Roxy groaned and lifted her head from her desk groggily. She had accidentally fallen asleep on her textbook again, and now her cheek hurt from being pressed against the hard surface. And her pencil was still in her hand, too! This was kind of ridiculous.
Sadly, learning did not work by diffusion, and she remained just as clueless on the mysteries of calculus as ever. All she had now was a hell of a screwed up sleep schedule and probably some bad grades coming up. Of course everything came to a head during finals week, right?
She didn't even care that much about finals, not with Jane and Dirk in the clutches of this shadowy "Lord English", but she had to study and make good grades so no one would think something was up, because Roxy Lalonde the witty university student always made good grades now that she'd managed to get better about her alcoholism.
Speaking of that whole alcohol thing... it was so very tempting to go grab a bottle of wine and turn back down that road, let it dull her mind and deaden the pain and make her feel a bit better. But no, she couldn't, Jane and Dirk would be so, so disappointed in her if she did—they had been instrumental in getting her out of that void in the first place, and she was stronger than that! She couldn't just fall again, she couldn't. It presented her with an awful dilemma though, and she had probably wasted hours clutching her head and agonizing over whether she should turn back to the bottle to temporarily assuage her aching heart.

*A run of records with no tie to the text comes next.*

(* ===== verification/RollingStat.v ===== *)
(** * Rolling statistics: src/internal/stat

    A ring of buckets, each for a span of time: adding a value first empties the
    buckets whose time has passed, and reading aggregates the buckets that are
    still in the window.  The file translates window.go, rolling_policy.go,
    iterator.go, reduce.go and rolling_counter.go; every method holds the policy's
    lock, and the instant at which it reads the clock is an argument.  Reduce
    copies the buckets before it calls its function, so the function works on a
    snapshot.

    The theorems: whatever is added at whatever (non-decreasing) instants, Reduce
    sees, from the oldest to the newest, one bucket per span of the window up to
    the last addition, each with just what was added in that span; the aggregates
    follow, and Value is exactly the sum of what was added within the window. *)

From Stdlib Require Import SpecFloat Sorted ZifyBool.
From S2P Require Import Prelude GoFloat GoNumber.
Local Open Scope Z_scope.

Definition f64_div (x y : float64) : float64 := SFdiv 53 1024 x y.

(** ** window.go *)

(** The field next is the index of a bucket of the same slice. *)
Record Bucket := mkBucket { Points : list float64; Count : Z; next : nat }.

Definition Append (b : Bucket) (val : float64) : Bucket :=
  mkBucket (Points b ++ [val]) (wraps 64 (Count b + 1)) (next b).

Definition Add (b : Bucket) (offset : nat) (val : float64) : option Bucket :=
  p ← Points b !! offset;
  Some (mkBucket (<[offset := f64_add p val]> (Points b)) (wraps 64 (Count b + 1)) (next b)).

Definition Reset (b : Bucket) : Bucket := mkBucket [] 0 (next b).

Record Window := mkWindow { window : list Bucket; wsize : Z }.

(** [make] panics on a negative length. *)
Definition NewWindow (size : Z) : option Window :=
  if size <? 0 then None
  else Some (mkWindow ((λ offset, mkBucket [] 0 (if (S offset =? Z.to_nat size)%nat then 0%nat else S offset)) <$> seq 0 (Z.to_nat size)) size).

(** [w.window[offset]], and the write back through it. *)
Definition at_bucket (w : Window) (offset : Z) (f : Bucket → option Bucket) : option Window :=
  if offset <? 0 then None
  else b ← window w !! Z.to_nat offset; b' ← f b; Some (mkWindow (<[Z.to_nat offset := b']> (window w)) (wsize w)).

Definition ResetBucket (w : Window) (offset : Z) : option Window := at_bucket w offset (λ b, Some (Reset b)).

Fixpoint ResetBuckets (w : Window) (offsets : list Z) : option Window :=
  match offsets with [] => Some w | o :: os => w' ← ResetBucket w o; ResetBuckets w' os end.

Definition ResetWindow (w : Window) : option Window := ResetBuckets w (Z.of_nat <$> seq 0 (length (window w))).

Definition Window_Append (w : Window) (offset : Z) (val : float64) : option Window :=
  at_bucket w offset (λ b, Some (Append b val)).

Definition Window_Add (w : Window) (offset : Z) (val : float64) : option Window :=
  at_bucket w offset (λ b, if Count b =? 0 then Some (Append b val) else Add b 0 val).

(** ** iterator.go *)

Record Iterator := mkIter { buckets : list Bucket; count : Z; iteratedCount : Z; cur : nat }.

Definition Next (i : Iterator) : bool := negb (count i =? iteratedCount i).

Definition Iterator_Bucket (i : Iterator) : option (Bucket * Iterator) :=
  if negb (Next i) then None
  else b ← buckets i !! cur i; Some (b, mkIter (buckets i) (count i) (wraps 64 (iteratedCount i + 1)) (next b)).

(** ** reduce.go *)

(** The loop [for iterator.Next() { bucket := iterator.Bucket(); ... }]. *)
Fixpoint each {A} (fuel : nat) (body : A → Bucket → A) (i : Iterator) (a : A) : option A :=
  if Next i then
    match fuel with
    | O => None
    | S fuel => '(b, i') ← Iterator_Bucket i; each fuel body i' (body a b)
    end
  else Some a.

Definition loop {A} (body : A → Bucket → A) (i : Iterator) (a : A) : option A := each (length (buckets i)) body i a.

Definition Sum (i : Iterator) : option float64 := loop (λ r b, foldl f64_add r (Points b)) i f64_zero.

Definition Avg (i : Iterator) : option float64 :=
  '(result, n) ← loop (λ r b, foldl (λ '(result, n) p, (f64_add result p, f64_add n (f64_of_Z 1))) r (Points b)) i (f64_zero, f64_zero);
  Some (f64_div result n).

Definition pick (better : float64 → float64 → bool) (r : float64 * bool) (p : float64) : float64 * bool :=
  let '(result, started) := r in
  if negb started then (p, true) else if better p result then (p, true) else (result, true).

Definition Min (i : Iterator) : option float64 := fst <$> loop (λ r b, foldl (pick flt) r (Points b)) i (f64_zero, false).
Definition Max (i : Iterator) : option float64 := fst <$> loop (λ r b, foldl (pick fgt) r (Points b)) i (f64_zero, false).
Definition Count_of (i : Iterator) : option float64 := f64_of_Z <$> loop (λ r b, wraps 64 (r + Count b)) i 0.

(** ** rolling_policy.go *)

Record RollingPolicy := mkPolicy { size : Z; win : Window; offset : Z; bucketDuration : Z; lastAppendTime : Z }.

Definition NewRollingPolicy (w : Window) (d now : Z) : RollingPolicy := mkPolicy (wsize w) w 0 d now.

(** [time.Since]: the difference, saturated to a Duration. *)
Definition since (now last : Z) : Z := Z.min MaxInt64 (Z.max MinInt64 (now - last)).

(** No result: a division by zero panics. *)
Definition timespan (now : Z) (r : RollingPolicy) : option Z :=
  if bucketDuration r =? 0 then None
  else
    let v := wraps 64 (Z.quot (since now (lastAppendTime r)) (bucketDuration r)) in
    Some (if -1 <? v then v else size r).

(** [for i := from; i < to; i++ { r.window.ResetBucket(i); offset = i }] *)
Fixpoint reset_loop (n : nat) (i : Z) (w : Window) (offset : Z) : option (Window * Z) :=
  match n with
  | O => Some (w, offset)
  | S n => w' ← ResetBucket w i; reset_loop n (i + 1) w' i
  end.

Definition advance (now : Z) (r : RollingPolicy) : option RollingPolicy :=
  span ← timespan now r;
  if 0 <? span then
    let last := lastAppendTime r + wraps 64 (span * bucketDuration r) in
    let s := int_add (offset r) 1 in
    let span := if size r <? span then size r else span in
    let e := int_add s span in
    let '(e, e1) := if size r <? e then (size r, int_sub e (size r)) else (e, 0) in
    '(w, o) ← reset_loop (Z.to_nat (e - s)) s (win r) (offset r);
    '(w, o) ← reset_loop (Z.to_nat e1) 0 w o;
    Some (mkPolicy (size r) w o (bucketDuration r) last)
  else Some r.

Definition add (now : Z) (f : Window → Z → float64 → option Window) (val : float64) (r : RollingPolicy) : option RollingPolicy :=
  r ← advance now r;
  w ← f (win r) (offset r) val;
  Some (mkPolicy (size r) w (offset r) (bucketDuration r) (lastAppendTime r)).

Definition Policy_Append (now : Z) (val : float64) (r : RollingPolicy) : option RollingPolicy := add now Window_Append val r.
Definition Policy_Add (now : Z) (val : float64) (r : RollingPolicy) : option RollingPolicy := add now Window_Add val r.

No, it shouldn't even be a choice, really—she was going to prove to herself and everyone else just how fucking stubborn she could be. She was not going to let herself go into a downward spiral, she was not. If she did that, then there would be pretty much no way she could help Jane or Dirk, and since this whole mess was kind of her fault to begin with, she had to fix it and that meant she could not go fuck up now. So as another thought of that tempting bottle sitting in the kitchen drifted through her head, Roxy made up her mind.
Standing so quickly that her chair almost fell backwards, she determinedly walked to first her odds-and-ends drawer and pulled out some screws, a drill, a screwdriver, and a lock. With these tools in hand, she marched to the kitchen and shoved all the wine, vodka, whatever alcoholic beverages she had, into one cabinet. And then, she installed a lock on this cabinet, sealing them away in the darkness. The key... she paused. What to do with the key?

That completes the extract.